Australia's migration intake will decrease significantly from 232,000 in 2018-19 to 31,000 in 2020-21 due to the effects of the coronavirus pandemic. This affects thousands of Indians who are planning to emigrate to this country.
As the impact of the COVID-19 pandemic on the Australian economy continues to develop, migration, which is a key driver of the economy, has been hit after the travel bans that have been imposed since the onset of infection earlier this year.
Australia's Treasury Update on Economic and Tax Update, published Thursday, says that Net Overseas Migration (NOM) is significantly impacted by international travel restrictions and restrictions on the ability of applications to meet visa application requirements.
"The NOM is expected to decrease from 232,000 in 2018-19 to 154,000 in 2019-20 and 31,000 in 2020-21," it said.
The Indian community in Australia consists of almost seven lakhs.
India is one of the main sources for qualified immigrants to Australia. Approximately 90,000 students study at Australian universities.

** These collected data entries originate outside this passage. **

(* ===== verification/ModelPricingProps.v ===== *)
(** * Model prices: what saving, copying and deleting do

    The editor reads ten JSON texts, changes the members of the models it is
    told to and prints the texts again.  Read back, the other models are as
    they were, the targets hold what the form held, and a deleted model is in
    none of the texts. *)

From S2P Require Import Prelude JsStr JsNum JsArray JsJson JsPrint BillingExpr BillingSplit BillingRoundTrip BillingRules BillingProps ModelMapping ModelPricing.
Local Open Scope js_scope.

(** ** Objects as unordered members *)

Lemma distinct_NoDup l : distinct l = true <-> List.NoDup l.
Proof.
  induction l as [|k l IH]; cbn [distinct]; [split; [constructor|done]|].
  rewrite andb_true_iff, negb_true_iff, IH, List.NoDup_cons_iff, <- not_true_iff_false, existsb_exists.
  split; intros [H ?]; (split; [|done]).
  - intros Hin. apply H. exists k. by rewrite str_eqb_refl.
  - intros (x & Hx & <-%str_eqb_eq). done.
Qed.

Lemma member_In k v l : distinct (map fst l) = true -> member k l = Some v <-> In (k, v) l.
Proof.
  unfold member. cbn [jfield]. induction l as [|[q x] l IH]; [done|]. cbn [map fst]. intros Hd.
  apply distinct_cons in Hd as [Hq Hd]. cbn [find fst In]. destruct (str_eqb q k) eqn:E.
  - apply str_eqb_eq in E as ->. cbn. split; [intros [= ->]; by left|].
    intros [[= ->]|Hin]; [done|]. by apply (in_map fst) in Hin.
  - rewrite IH by done. split; [by right|]. intros [[= -> ->]|H]; [by rewrite str_eqb_refl in E|done].
Qed.

Lemma member_perm k l l' :
  distinct (map fst l) = true -> Permutation l l' -> member k l = member k l'.
Proof.
  intros Hd Hp. assert (distinct (map fst l') = true) as Hd'.
  { rewrite distinct_NoDup in *. by eapply Permutation_NoDup; [apply Permutation_map|]. }
  apply option_eq. intros v. rewrite !member_In by done.
  split; apply Permutation_in; [done|by symmetry].
Qed.

Lemma filter_split_perm {A} (p : A -> bool) l :
  Permutation l (List.filter p l ++ List.filter (fun x => negb (p x)) l).
Proof.
  induction l as [|x l IH]; [done|]. cbn [List.filter]. destruct (p x); cbn [negb app].
  - by constructor.
  - rewrite IH at 1. apply Permutation_middle.
Qed.

Lemma object_order_perm l : Permutation l (object_order l).
Proof.
  unfold object_order. rewrite <- isort_perm. apply (filter_split_perm (fun p => is_index p.1)).
Qed.

Lemma printable_perm l l' : Permutation l l' -> printable (JObj l) = true -> printable (JObj l') = true.
Proof.
  intros Hp. cbn [printable]. rewrite !andb_true_iff, !distinct_NoDup, !forallb_forall.
  intros [H1 H2]. split.
  - by eapply Permutation_NoDup; [apply Permutation_map|].
  - intros x Hx. apply H2. by eapply Permutation_in; [symmetry|].
Qed.

Lemma printable_distinct l : printable (JObj l) = true -> distinct (map fst l) = true.
Proof. cbn [printable]. by intros [? _]%andb_true_iff. Qed.

(** ** The texts are read back *)

Lemma print_map_read l : printable (JObj l) = true -> safeJsonParse (print_map l) = Some (object_order l).
Proof.
  intros Hp. unfold safeJsonParse, print_map.
  rewrite trim_id by (by apply bracket_trimmed).
  rewrite parse_stringify by (by eapply printable_perm; [apply object_order_perm|]).
  cbn [stringify]. by destruct (map _ (object_order l)).
Qed.

Definition maps_ok (maps : Maps) : Prop := forall o, printable (JObj (maps o)) = true.

Lemma parse_maps_some texts maps o :
  parse_maps texts = Returns maps -> safeJsonParse (texts o) = Some (maps o).
Proof.
  unfold parse_maps. destruct (forallb _ _) eqn:E; [|done]. intros [= <-].
  rewrite forallb_forall in E. assert (In o all_options) as Ho by (destruct o; cbn; tauto).
  specialize (E o Ho). by destruct (safeJsonParse (texts o)).
Qed.

Lemma printed_maps maps :
  maps_ok maps ->
  exists maps', parse_maps (fun o => print_map (maps o)) = Returns maps'
    /\ forall o, Permutation (maps o) (maps' o).
Proof.
  intros Hok. unfold parse_maps.
  assert (forallb (fun o => match safeJsonParse (print_map (maps o)) with Some _ => true | None => false end)
            all_options = true) as ->.
  { apply forallb_forall. intros o _. cbn beta. by rewrite (print_map_read _ (Hok o)). }
  eexists. split; [reflexivity|]. intros o. cbn beta. rewrite (print_map_read _ (Hok o)). apply object_order_perm.
Qed.

(** ** Rows depend on members only *)

Lemma snapshot_ext maps maps' n :
  (forall o, member n (maps o) = member n (maps' o)) -> snapshot_of maps n = snapshot_of maps' n.
Proof.
  intros H. unfold snapshot_of. cbn zeta. cbn [existsb]. unfold is_tiered, member_text. by rewrite !H.
Qed.

Lemma member_del n m l : member n (del_member m l) = if str_eqb m n then None else member n l.
Proof.
  unfold member, del_member. destruct (str_eqb m n) eqn:E.
  - apply str_eqb_eq in E as ->. apply jfield_removed.
  - by apply jfield_unset.
Qed.

Lemma member_set n m v l : member n (set_member m v l) = if str_eqb m n then Some v else member n l.
Proof. apply jfield_set. Qed.

(** A model is listed when some option mentions it. *)
Lemma listed_iff maps n :
  maps_ok maps -> In n (model_names maps) <-> exists o, is_Some (member n (maps o)).
Proof.
  intros Hok. unfold model_names. rewrite uniq_In, in_concat. split.
  - intros (ks & (o & <- & _)%in_map_iff & Hn). exists o. unfold object_keys in Hn.
    apply in_map_iff in Hn as ([k v] & <- & Hin). exists v. apply member_In; [by apply printable_distinct|].
    eapply Permutation_in; [symmetry; apply object_order_perm|done].
  - intros (o & v & Hv). exists (object_keys (maps o)). split.
    + apply in_map_iff. exists o. split; [done|]. destruct o; cbn; tauto.
    + apply in_map_iff. exists (n, v). split; [done|]. eapply Permutation_in; [apply object_order_perm|].
      apply member_In; [by apply printable_distinct|done].
Qed.

(** ** Saving *)

(** The number a field of the form holds, if it holds one. *)
Definition form_number (value : jsstr) : option json :=
  if truthy value && isFinite (parseFloat value) then Some (JNum (parseFloat value)) else None.

(** What the form says about each option of the model. *)
Definition form_member (data : ModelRatioData) (o : Option) : option json :=
  match d_billingMode data with
  | tiered_expr =>
      let combined := combineBillingExpr (d_billingExpr data) (d_requestRuleExpr data) in
      match o with
      | BillingMode => if truthy combined then Some (JStr (js "tiered_expr")) else None
      | BillingExprs => if truthy combined then Some (JStr combined) else None
      | _ => form_number (data_text data o)
      end
  | _ =>
      if truthy (d_price data)
      then match o with ModelPrice => form_number (d_price data) | _ => None end
      else match o with
           | ModelPrice | BillingMode | BillingExprs => None
           | _ => form_number (data_text data o)
           end
  end.

Lemma member_set_if n m value l :
  member n (setIfPresent m value l)
  = if str_eqb m n then match form_number value with Some v => Some v | None => member n l end else member n l.
Proof.
  unfold setIfPresent, form_number. destruct (truthy value); cbn [negb andb]; [|by destruct (str_eqb m n)].
  destruct (isFinite _); [apply member_set|by destruct (str_eqb m n)].
Qed.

The report also said international borders are expected to reopen in Januray next year, but there will be a two-week quarantine period for arrival in Australia.
"The future level of migration remains extremely uncertain due to the course of the pandemic and the type and duration of measures to curb its spread at home and abroad.
"The government introduced international travel bans in March 2020. This prevented all arrivals with temporary and temporary migration visas and Australian citizens and permanent residents from leaving Australia," the document said.
According to Treasurer Josh Frydenberg, no decision has yet been made as to when the Australian travel ban will be lifted.
"With regard to the borders, it is assumed that … quarantine will gradually be applied again and some international students will be recruited …" he was quoted by the AAP news agency.
"Of course, the environment is very fluid with regard to corona virus, so no decisions were made about the start dates for it. These are the Treasury forecasts, and as you can understand, it is a very dynamic environment," he said.
The infection has infected over 16 million people and killed more than 644,000 people worldwide, according to the Johns Hopkins Coronavirus Resource Center.
In Australia, the COVID-19 infected over 13,900 people and killed 155 more.
COVID-19, which was founded in China's Wuhan city last December, has also affected the global economy. The International Monetary Fund said that the global economy will face a "severe recession".